- YOUR INSTRUCTIONS: If a line in the entries contains the word "Hbody", list it.

Dataset entries:

━━━━━━━━━━━━━━━━━━━━━━━━━━━━━━

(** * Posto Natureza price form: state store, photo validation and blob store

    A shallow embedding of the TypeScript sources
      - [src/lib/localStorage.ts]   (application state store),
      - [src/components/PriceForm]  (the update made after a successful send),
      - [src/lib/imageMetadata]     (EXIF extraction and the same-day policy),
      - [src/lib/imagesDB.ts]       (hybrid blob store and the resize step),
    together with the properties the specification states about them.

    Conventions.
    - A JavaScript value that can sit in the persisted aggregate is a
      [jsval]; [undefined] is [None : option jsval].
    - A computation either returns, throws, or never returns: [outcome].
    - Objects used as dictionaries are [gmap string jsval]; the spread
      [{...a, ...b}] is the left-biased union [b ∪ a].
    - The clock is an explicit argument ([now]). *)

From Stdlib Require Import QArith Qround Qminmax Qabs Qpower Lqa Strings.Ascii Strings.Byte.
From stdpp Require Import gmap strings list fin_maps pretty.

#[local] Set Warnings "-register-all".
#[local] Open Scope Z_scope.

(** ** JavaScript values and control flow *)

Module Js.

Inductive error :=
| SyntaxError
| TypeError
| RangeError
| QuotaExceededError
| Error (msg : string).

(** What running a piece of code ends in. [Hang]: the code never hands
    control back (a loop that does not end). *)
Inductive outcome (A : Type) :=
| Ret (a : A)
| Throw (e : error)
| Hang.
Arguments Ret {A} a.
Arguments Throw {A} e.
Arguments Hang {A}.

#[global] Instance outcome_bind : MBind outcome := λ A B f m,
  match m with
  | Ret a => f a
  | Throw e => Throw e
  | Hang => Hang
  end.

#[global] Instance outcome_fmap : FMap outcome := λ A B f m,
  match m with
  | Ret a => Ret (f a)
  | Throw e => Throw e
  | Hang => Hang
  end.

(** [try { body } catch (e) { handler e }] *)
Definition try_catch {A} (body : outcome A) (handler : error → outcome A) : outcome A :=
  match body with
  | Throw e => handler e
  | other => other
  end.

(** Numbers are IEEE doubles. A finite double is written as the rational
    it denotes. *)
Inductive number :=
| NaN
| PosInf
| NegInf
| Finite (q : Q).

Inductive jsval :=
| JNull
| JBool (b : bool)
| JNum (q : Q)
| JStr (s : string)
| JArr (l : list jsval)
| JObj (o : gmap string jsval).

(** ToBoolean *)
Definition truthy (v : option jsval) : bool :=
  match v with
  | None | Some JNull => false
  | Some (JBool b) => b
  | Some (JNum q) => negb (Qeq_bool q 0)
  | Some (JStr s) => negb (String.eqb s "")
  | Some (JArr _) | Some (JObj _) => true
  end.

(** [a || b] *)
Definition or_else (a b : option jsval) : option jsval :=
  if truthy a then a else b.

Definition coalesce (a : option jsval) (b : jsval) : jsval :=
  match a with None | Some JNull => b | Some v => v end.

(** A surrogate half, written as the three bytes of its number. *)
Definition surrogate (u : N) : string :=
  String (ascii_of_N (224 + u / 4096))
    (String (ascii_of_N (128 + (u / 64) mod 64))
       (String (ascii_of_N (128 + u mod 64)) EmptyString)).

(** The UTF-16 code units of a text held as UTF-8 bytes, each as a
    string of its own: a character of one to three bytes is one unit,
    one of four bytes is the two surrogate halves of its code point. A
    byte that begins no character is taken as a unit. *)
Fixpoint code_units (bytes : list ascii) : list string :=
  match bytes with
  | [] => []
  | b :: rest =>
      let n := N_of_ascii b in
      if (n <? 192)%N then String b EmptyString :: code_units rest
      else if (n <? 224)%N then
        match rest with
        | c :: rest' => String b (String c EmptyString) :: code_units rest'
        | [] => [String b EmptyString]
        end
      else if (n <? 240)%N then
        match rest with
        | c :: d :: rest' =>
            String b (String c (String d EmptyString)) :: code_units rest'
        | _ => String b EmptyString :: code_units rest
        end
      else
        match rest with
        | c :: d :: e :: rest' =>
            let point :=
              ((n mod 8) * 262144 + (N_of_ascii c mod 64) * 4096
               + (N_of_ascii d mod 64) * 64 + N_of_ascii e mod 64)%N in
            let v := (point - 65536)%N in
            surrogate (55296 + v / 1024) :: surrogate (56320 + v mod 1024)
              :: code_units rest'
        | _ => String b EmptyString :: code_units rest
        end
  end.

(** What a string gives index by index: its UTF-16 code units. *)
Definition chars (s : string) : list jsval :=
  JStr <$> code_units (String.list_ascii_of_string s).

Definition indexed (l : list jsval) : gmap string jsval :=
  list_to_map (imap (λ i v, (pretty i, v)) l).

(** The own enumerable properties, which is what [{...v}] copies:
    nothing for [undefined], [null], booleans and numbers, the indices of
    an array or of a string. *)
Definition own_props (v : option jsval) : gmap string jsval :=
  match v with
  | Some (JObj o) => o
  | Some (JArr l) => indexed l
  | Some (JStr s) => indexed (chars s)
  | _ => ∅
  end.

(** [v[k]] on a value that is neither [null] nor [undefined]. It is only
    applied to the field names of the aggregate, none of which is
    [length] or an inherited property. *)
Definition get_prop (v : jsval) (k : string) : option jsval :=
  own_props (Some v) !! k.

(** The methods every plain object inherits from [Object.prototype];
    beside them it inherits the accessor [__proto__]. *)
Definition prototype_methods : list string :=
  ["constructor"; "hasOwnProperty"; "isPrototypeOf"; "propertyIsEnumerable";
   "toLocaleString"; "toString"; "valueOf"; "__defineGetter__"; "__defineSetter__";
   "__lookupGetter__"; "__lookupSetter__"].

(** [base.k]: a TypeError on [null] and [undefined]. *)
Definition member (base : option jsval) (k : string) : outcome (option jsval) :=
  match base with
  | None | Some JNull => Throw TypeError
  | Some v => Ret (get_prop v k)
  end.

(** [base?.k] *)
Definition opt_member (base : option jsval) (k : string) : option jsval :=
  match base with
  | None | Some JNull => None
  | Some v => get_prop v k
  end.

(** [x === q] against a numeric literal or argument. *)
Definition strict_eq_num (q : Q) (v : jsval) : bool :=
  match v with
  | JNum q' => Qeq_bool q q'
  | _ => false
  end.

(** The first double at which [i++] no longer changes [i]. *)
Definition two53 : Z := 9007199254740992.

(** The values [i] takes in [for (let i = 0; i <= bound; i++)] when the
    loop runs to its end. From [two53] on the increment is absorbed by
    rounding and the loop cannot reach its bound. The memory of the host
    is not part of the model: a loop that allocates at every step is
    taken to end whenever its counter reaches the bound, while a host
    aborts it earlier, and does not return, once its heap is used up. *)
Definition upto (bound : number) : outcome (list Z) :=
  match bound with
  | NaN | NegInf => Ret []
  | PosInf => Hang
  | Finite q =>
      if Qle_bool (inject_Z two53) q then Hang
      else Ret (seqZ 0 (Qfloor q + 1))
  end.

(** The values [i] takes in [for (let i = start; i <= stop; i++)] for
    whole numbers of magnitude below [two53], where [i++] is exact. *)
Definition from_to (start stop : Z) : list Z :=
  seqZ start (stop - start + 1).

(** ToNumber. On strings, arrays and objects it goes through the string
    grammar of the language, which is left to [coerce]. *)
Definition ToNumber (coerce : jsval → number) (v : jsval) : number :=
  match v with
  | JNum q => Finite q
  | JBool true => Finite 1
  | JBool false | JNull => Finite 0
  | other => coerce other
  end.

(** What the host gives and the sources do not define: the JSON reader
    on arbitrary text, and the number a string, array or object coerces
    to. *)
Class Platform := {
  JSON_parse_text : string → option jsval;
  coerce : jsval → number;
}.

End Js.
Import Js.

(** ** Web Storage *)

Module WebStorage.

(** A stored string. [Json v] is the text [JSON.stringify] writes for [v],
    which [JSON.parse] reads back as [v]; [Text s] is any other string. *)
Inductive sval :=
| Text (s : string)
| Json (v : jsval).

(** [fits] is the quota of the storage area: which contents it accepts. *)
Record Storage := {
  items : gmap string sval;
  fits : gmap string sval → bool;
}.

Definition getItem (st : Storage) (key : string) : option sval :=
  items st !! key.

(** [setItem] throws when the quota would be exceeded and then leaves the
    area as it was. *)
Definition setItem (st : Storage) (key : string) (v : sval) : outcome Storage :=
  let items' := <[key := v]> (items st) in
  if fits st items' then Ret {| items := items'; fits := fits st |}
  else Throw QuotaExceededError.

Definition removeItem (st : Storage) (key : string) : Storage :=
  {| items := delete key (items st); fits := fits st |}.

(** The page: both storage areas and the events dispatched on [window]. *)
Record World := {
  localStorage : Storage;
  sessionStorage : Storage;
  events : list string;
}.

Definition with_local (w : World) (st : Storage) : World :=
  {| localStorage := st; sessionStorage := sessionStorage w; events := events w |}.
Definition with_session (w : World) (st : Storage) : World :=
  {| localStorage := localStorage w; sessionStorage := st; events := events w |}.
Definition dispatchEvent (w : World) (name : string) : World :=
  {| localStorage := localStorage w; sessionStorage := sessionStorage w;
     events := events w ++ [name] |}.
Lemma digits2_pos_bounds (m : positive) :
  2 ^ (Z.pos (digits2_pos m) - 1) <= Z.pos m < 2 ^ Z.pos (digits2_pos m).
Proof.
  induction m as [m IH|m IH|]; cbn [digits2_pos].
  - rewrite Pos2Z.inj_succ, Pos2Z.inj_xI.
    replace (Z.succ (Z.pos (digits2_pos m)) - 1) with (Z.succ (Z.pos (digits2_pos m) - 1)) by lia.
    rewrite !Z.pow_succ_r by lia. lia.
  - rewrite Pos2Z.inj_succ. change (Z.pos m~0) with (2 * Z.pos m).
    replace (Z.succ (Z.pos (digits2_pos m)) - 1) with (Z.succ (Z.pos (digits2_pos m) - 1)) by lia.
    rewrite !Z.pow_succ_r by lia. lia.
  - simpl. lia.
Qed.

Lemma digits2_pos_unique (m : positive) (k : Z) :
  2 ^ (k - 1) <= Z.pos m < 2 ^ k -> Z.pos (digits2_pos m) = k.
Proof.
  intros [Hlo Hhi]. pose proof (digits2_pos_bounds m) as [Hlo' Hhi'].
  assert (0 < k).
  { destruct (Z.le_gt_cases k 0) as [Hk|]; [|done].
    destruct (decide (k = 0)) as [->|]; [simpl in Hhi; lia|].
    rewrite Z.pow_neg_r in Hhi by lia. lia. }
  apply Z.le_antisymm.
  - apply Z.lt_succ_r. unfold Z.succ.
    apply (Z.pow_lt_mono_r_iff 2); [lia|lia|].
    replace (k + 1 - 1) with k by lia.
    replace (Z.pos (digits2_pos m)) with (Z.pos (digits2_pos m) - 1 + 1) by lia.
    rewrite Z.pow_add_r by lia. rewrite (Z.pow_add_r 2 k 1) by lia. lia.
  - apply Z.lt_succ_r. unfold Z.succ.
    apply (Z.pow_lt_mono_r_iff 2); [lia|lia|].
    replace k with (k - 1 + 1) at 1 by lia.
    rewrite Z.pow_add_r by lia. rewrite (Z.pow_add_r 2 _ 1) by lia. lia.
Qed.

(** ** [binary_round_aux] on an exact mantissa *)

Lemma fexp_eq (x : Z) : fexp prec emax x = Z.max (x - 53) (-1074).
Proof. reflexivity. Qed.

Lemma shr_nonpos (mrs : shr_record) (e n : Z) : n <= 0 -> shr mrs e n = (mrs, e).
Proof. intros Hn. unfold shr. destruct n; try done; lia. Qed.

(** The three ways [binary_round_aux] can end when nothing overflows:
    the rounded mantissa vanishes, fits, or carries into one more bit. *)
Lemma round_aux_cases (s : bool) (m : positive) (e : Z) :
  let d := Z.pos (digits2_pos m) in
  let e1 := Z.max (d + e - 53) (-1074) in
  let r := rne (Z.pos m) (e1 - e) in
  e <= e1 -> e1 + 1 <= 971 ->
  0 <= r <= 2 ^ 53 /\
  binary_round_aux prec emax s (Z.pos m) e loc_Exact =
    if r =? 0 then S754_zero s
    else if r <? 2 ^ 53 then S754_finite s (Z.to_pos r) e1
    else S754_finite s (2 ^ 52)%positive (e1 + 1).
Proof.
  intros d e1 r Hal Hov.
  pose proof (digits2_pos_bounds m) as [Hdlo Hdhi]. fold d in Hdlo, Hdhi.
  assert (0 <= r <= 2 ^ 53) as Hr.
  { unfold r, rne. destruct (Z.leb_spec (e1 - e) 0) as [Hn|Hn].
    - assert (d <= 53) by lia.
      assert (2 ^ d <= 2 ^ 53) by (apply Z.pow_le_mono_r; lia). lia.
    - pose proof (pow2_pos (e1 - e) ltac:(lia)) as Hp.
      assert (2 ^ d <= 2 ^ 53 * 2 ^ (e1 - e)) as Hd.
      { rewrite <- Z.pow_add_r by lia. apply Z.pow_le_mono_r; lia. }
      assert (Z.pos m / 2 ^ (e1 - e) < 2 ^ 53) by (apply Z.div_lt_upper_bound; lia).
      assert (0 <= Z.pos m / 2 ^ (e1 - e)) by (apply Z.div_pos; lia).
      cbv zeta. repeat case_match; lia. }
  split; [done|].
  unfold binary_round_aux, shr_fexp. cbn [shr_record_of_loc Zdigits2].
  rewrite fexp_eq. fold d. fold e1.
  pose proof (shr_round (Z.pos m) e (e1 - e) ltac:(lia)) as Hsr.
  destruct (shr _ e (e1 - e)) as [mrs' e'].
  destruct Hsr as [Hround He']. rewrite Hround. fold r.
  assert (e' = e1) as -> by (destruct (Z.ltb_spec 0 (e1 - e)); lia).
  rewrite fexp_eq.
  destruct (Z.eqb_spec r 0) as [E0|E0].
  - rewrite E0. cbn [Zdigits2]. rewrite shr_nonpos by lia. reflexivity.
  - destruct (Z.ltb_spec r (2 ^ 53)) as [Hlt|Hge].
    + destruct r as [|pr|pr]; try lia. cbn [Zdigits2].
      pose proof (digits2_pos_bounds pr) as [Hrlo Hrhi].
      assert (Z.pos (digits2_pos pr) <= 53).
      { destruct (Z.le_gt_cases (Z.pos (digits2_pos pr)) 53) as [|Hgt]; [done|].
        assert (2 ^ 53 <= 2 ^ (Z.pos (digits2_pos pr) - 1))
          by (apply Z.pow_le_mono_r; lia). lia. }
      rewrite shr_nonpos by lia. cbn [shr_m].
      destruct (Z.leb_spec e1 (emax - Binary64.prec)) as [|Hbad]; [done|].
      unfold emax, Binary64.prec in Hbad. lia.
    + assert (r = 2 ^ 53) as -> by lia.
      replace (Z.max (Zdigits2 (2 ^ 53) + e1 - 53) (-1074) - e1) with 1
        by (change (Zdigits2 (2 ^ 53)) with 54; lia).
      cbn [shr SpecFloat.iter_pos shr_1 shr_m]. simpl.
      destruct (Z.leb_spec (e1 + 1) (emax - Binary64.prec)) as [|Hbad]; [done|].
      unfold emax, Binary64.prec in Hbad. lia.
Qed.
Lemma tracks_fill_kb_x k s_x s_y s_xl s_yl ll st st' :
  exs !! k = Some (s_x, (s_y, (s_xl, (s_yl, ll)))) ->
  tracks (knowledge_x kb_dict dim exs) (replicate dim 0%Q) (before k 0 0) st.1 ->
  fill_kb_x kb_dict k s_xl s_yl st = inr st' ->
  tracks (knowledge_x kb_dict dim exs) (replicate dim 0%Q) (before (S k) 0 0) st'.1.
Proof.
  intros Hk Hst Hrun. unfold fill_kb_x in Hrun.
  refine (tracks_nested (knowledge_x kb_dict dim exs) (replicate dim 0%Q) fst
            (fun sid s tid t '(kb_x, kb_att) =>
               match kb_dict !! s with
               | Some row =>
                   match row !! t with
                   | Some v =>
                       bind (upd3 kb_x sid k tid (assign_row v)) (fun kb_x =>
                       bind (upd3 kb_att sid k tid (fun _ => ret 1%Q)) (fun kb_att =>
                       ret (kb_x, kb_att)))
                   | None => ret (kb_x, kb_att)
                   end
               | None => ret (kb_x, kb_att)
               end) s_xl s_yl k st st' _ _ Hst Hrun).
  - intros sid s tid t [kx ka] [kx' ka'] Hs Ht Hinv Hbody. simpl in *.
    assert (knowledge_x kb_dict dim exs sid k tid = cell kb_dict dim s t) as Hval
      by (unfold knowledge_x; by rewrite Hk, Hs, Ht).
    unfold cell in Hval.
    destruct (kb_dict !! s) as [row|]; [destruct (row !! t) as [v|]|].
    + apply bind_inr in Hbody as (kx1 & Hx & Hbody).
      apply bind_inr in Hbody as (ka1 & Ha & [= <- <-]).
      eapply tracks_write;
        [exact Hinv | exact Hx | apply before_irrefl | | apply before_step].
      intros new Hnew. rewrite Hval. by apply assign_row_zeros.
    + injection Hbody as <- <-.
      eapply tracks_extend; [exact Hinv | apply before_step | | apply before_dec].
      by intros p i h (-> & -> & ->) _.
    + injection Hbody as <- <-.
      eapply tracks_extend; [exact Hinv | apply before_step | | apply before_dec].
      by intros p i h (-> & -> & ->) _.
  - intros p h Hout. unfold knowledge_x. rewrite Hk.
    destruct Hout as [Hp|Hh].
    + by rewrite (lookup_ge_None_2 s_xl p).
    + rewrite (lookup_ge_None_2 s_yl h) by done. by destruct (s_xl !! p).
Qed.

━━━━━━━━━━━━━━━━━━━━━━━━━━━━━━

- RESPONSE:
  - intros sid s tid t [kx ka] [kx' ka'] Hs Ht Hinv Hbody. simpl in *.
    + apply bind_inr in Hbody as (kx1 & Hx & Hbody).
      apply bind_inr in Hbody as (ka1 & Ha & [= <- <-]).
    + injection Hbody as <- <-.
    + injection Hbody as <- <-.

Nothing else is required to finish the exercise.